When his Eatonville, Fla., club director noticed his extended absence, he called and insisted Mack come in. The director arranged for a math tutor, and another club leader counseled him. They also introduced him to Dukes, who worked with Mack over the following year to help him stay focused, scout out colleges and apply for financial aid.
He is now headed to Rollins on a full scholarship to pursue law and politics. He too will be the first in his family to go to college.
"I am just so ecstatic with how far he has come and all the things he has overcome," said his mother, LaCosha Mack, a housekeeper who began taking her son to the Boys & Girls Club when he was 6. "The club really helped me with him, because at the time I was just grieving real bad."
Dukes' goal is not to send every child to college. It's to find out each one's hopes and talents and find the best fit, whether that is college, trade school or the military. It's a lesson she learned personally — starting out as a pre-med student at Tulane University before an internship in her junior year.
"I ended up spending most of my time crying with patients," she said. "I realized that wasn't going to work."

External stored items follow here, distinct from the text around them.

Lemma data_header_parse_total buf :
  length buf = DATA_HEADER_SIZE →
  ∃ h, data_header_try_parse buf = Ok h ∧ buf = data_header_bytes h ∧
       u32_ok (label_u32 (dh_label h)) ∧ u64_ok (dh_seq h).
Proof.
  intros Hlen. unfold DATA_HEADER_SIZE in Hlen. pose proof (take_drop 4 buf) as Hb.
  assert (length (take 4 buf) = 4) as H4 by (rewrite length_take; lia).
  assert (length (drop 4 buf) = 8) as H8 by (rewrite length_drop; lia).
  pose proof (data_header_parse_app _ _ H4 H8) as Hp. rewrite Hb in Hp.
  eexists. split; [exact Hp|]. cbn [dh_label dh_seq label_u32]. split_and!.
  - unfold data_header_bytes. cbn [dh_label dh_seq label_u32].
    pose proof (le_bytes_from (take 4 buf)) as E4. pose proof (le_bytes_from (drop 4 buf)) as E8.
    rewrite H4 in E4. rewrite H8 in E8. by rewrite E4, E8.
  - pose proof (from_le_range (take 4 buf)) as R. by rewrite H4 in R.
  - pose proof (from_le_range (drop 4 buf)) as R. by rewrite H8 in R.
Qed.

Lemma version_roundtrip v : version_try_from_u16 (version_to_u16 v) = Some v.
Proof. by destruct v. Qed.
Lemma msg_type_roundtrip t : msg_type_try_from_u16 (msg_type_to_u16 t) = Some t.
Proof. by destruct t. Qed.
Lemma version_from_inv z v : version_try_from_u16 z = Some v → z = version_to_u16 v.
Proof. unfold version_try_from_u16. case_match eqn:E; [|done]. apply Z.eqb_eq in E. by destruct v. Qed.
Lemma msg_type_from_inv z t : msg_type_try_from_u16 z = Some t → z = msg_type_to_u16 t.
Proof.
  unfold msg_type_try_from_u16. case_match eqn:E; [apply Z.eqb_eq in E; by intros [= <-]|].
  case_match eqn:E2; [|done]. apply Z.eqb_eq in E2. by intros [= <-].
Qed.

Lemma header_parse_app a b c :
  length a = 2 → length b = 2 → length c = 4 →
  header_try_parse (a ++ b ++ c) =
    (version ← ok_or (version_try_from_u16 (from_le a)) HeUnknownVersion;
     msg_type ← ok_or (msg_type_try_from_u16 (from_le b)) HeInvalidMsgType;
     mret (mkHeader version msg_type (mkLabel (from_le c)))).
Proof.
  intros Ha Hb Hc. unfold header_try_parse, chunk_or_bug.
  rewrite split_first_chunk_app by done. simpl. rewrite split_first_chunk_app by done. simpl.
  by rewrite split_nil_r.
Qed.

Lemma header_parse_bytes h :
  u32_ok (label_u32 (hdr_label h)) → header_try_parse (header_bytes h) = Ok h.
Proof.
  destruct h as [v t [l]]. intros Hl. unfold header_bytes.
  rewrite header_parse_app by apply length_le_bytes. cbn [hdr_version hdr_msg_type hdr_label label_u32] in *.
  rewrite (from_le_bytes 4) by done.
  rewrite (from_le_bytes 2 (version_to_u16 v)) by (by destruct v).
  rewrite (from_le_bytes 2 (msg_type_to_u16 t)) by (by destruct t).
  by rewrite version_roundtrip, msg_type_roundtrip.
Qed.

(** Fast channels: keys ([aranya-crypto/src/afc/keys.rs], [afc/shared.rs]).
    A key wraps a context of HPKE, which comes from another crate: it is the
    class [Hpke], and what its documentation promises is [HpkeLaws]. *)

(** * The contexts of HPKE *)
(** Keys and base nonces are byte arrays of fixed size. A method that writes to
    a buffer has the buffer in its state. *)
Class Hpke := {
  SealCtx : Type;
  OpenCtx : Type;
  KEY_SIZE : nat;
  NONCE_SIZE : nat;
  TAG_SIZE : nat;
  seal_ctx_new : list u8 → list u8 → Z → outcome string SealCtx;
  open_ctx_new : list u8 → list u8 → Z → outcome string OpenCtx;
  seal_ctx_seq : SealCtx → Z;
  (** [SealCtx::seal] of a plaintext with additional data, into [dst]. *)
  seal_ctx_seal : list u8 → list u8 → M (SealCtx * list u8) HpkeError Z;
  (** [SealCtx::seal_in_place] with additional data, on data and tag. *)
  seal_ctx_seal_in_place : list u8 → M (SealCtx * (list u8 * list u8)) HpkeError Z;
  (** [OpenCtx::open_at] of a ciphertext with additional data, into [dst]. *)
  open_ctx_open_at : OpenCtx → list u8 → list u8 → Z → M (list u8) HpkeError unit;
  (** [OpenCtx::open_in_place_at] with a tag and additional data, on data. *)
  open_ctx_open_in_place_at : OpenCtx → list u8 → list u8 → Z → M (list u8) HpkeError unit
}.

(** A context encrypts with its key, base nonce and sequence number, by a
    deterministic AEAD whose decryption accepts exactly the ciphertexts of its
    encryption. Sealing uses the current sequence number and moves on to the
    next one; opening fails beyond the largest sequence number or if the
    ciphertext is not authentic. *)
Class HpkeLaws `{Hpke} := {
  aead_seal : list u8 * list u8 → Z → list u8 → list u8 → list u8;
  aead_open : list u8 * list u8 → Z → list u8 → list u8 → option (list u8);
  max_seq : Z;
  seal_key_of : SealCtx → list u8 * list u8;
  open_key_of : OpenCtx → list u8 * list u8;
  tag_size_ok : (Z.of_nat TAG_SIZE < pow64)%Z;
  aead_length k q ad pt : length (aead_seal k q ad pt) = length pt + TAG_SIZE;
  aead_roundtrip k q ad pt : aead_open k q ad (aead_seal k q ad pt) = Some pt;
  aead_tidy k q ad ct pt : aead_open k q ad ct = Some pt → ct = aead_seal k q ad pt;
  seal_ctx_new_law k n q c :
    seal_ctx_new k n q = Ok c → seal_key_of c = (k, n) ∧ seal_ctx_seq c = q;
  seal_ctx_new_total k n q : is_panic (seal_ctx_new k n q) = false;
  open_ctx_new_law k n q c : open_ctx_new k n q = Ok c → open_key_of c = (k, n);
  open_ctx_new_total k n q : is_panic (open_ctx_new k n q) = false;
  seal_ctx_seal_law c pt ad dst :
    length dst = length pt + TAG_SIZE →
    match seal_ctx_seal pt ad (c, dst) with
    | (Ok q, (c', dst')) =>
        q = seal_ctx_seq c ∧ u64_ok q ∧ (q ≤ max_seq)%Z ∧ seal_ctx_seq c' = (q + 1)%Z ∧
        seal_key_of c' = seal_key_of c ∧ dst' = aead_seal (seal_key_of c) q ad pt
    | (Err _, (c', dst')) =>
        (seal_ctx_seq c ≤ seal_ctx_seq c')%Z ∧ seal_key_of c' = seal_key_of c ∧
        length dst' = length dst
    | (Panic _, _) => False
    end;
  seal_ctx_seal_in_place_law c ad data tag :
    length tag = TAG_SIZE →
    match seal_ctx_seal_in_place ad (c, (data, tag)) with
    | (Ok q, (c', (data', tag'))) =>
        q = seal_ctx_seq c ∧ u64_ok q ∧ (q ≤ max_seq)%Z ∧ seal_ctx_seq c' = (q + 1)%Z ∧
        seal_key_of c' = seal_key_of c ∧ length data' = length data ∧
        data' ++ tag' = aead_seal (seal_key_of c) q ad data
    | (Err _, (c', (data', tag'))) =>
        (seal_ctx_seq c ≤ seal_ctx_seq c')%Z ∧ seal_key_of c' = seal_key_of c ∧
        length data' = length data ∧ length tag' = length tag
    | (Panic _, _) => False
    end;
  open_ctx_open_at_law c ct ad q dst :
    TAG_SIZE ≤ length ct → length ct - TAG_SIZE ≤ length dst →
    match open_ctx_open_at c ct ad q dst with
    | (Ok _, dst') => (q ≤ max_seq)%Z ∧ ∃ pt,
        aead_open (open_key_of c) q ad ct = Some pt ∧ dst' = pt ++ drop (length pt) dst
    | (Err HpkeMessageLimitReached, dst') => (max_seq < q)%Z ∧ length dst' = length dst
    | (Err HpkeOpenAuthentication, dst') =>
        (q ≤ max_seq)%Z ∧ aead_open (open_key_of c) q ad ct = None ∧ length dst' = length dst
    | _ => False
    end;
  open_ctx_open_in_place_at_law c tag ad q data :
    length tag = TAG_SIZE →
    match open_ctx_open_in_place_at c tag ad q data with
    | (Ok _, data') =>
        (q ≤ max_seq)%Z ∧ aead_open (open_key_of c) q ad (data ++ tag) = Some data'
    | (Err HpkeMessageLimitReached, data') => (max_seq < q)%Z ∧ length data' = length data
    | (Err HpkeOpenAuthentication, data') =>
        (q ≤ max_seq)%Z ∧ aead_open (open_key_of c) q ad (data ++ tag) = None ∧
        length data' = length data
    | _ => False
    end
}.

She changed course, earning a master's in health administration. "But I probably should have been a teacher," she said.
Now her students include Debora Cordero, 18, a member of the Tupperware Brands Boys & Girls Club in Kissimmee, Fla., who earned offers of full scholarships from several prestigious schools, including Duke University, where Cordero will start late this summer. A nationally recognized artist and top scholar, Cordero is keeping her options open.
"I'm going to go the pre-med route for now — with a major in biology, focusing on anatomy, and a minor in fine arts," she said. "I see myself as a surgeon, but the years of school required to get there — I don't know yet. Maybe I'll have a career in science with art on the side."
When Dukes began her mission, she figured it would be simply a matter of helping to fill out applications and proof-reading essays. Now, despite her part-time salary, she often works full time, helping to arrange tutors so students can bolster their SAT scores, researching scholarship opportunities and developing partnerships with Valencia and Rollins colleges. She also stays in touch once students have gone to college to make sure they're OK. But the kids do the hard part.
"I'll be bugging them to finish their application essays, and then I find out they didn't have anything to eat all weekend," she said.
Gary Cain, president and CEO of the Boys & Girls Clubs of Central Florida, said the college initiative has pushed club members to another level. "Now the kids are starting to have peers that go to college," he said. "And if they can see that it's possible, it's all the more likely that they'll believe it can happen in their own lives too."
For Dominque, the biggest change has been her self-confidence, she said. Although she was already a top student, her college aptitude scores lagged, so Dukes encouraged her to study and retake them. The results got the young woman several scholarship offers, including the one at FSU, where she'll study biology, hoping to get into medical school.
"If not for Ms. Suzanne believing in me and saying, 'Your obstacles do not define you,' I might have given up," Dominque said. "But you learn that there is more to life than what you see now. You learn that hard work really does pay off."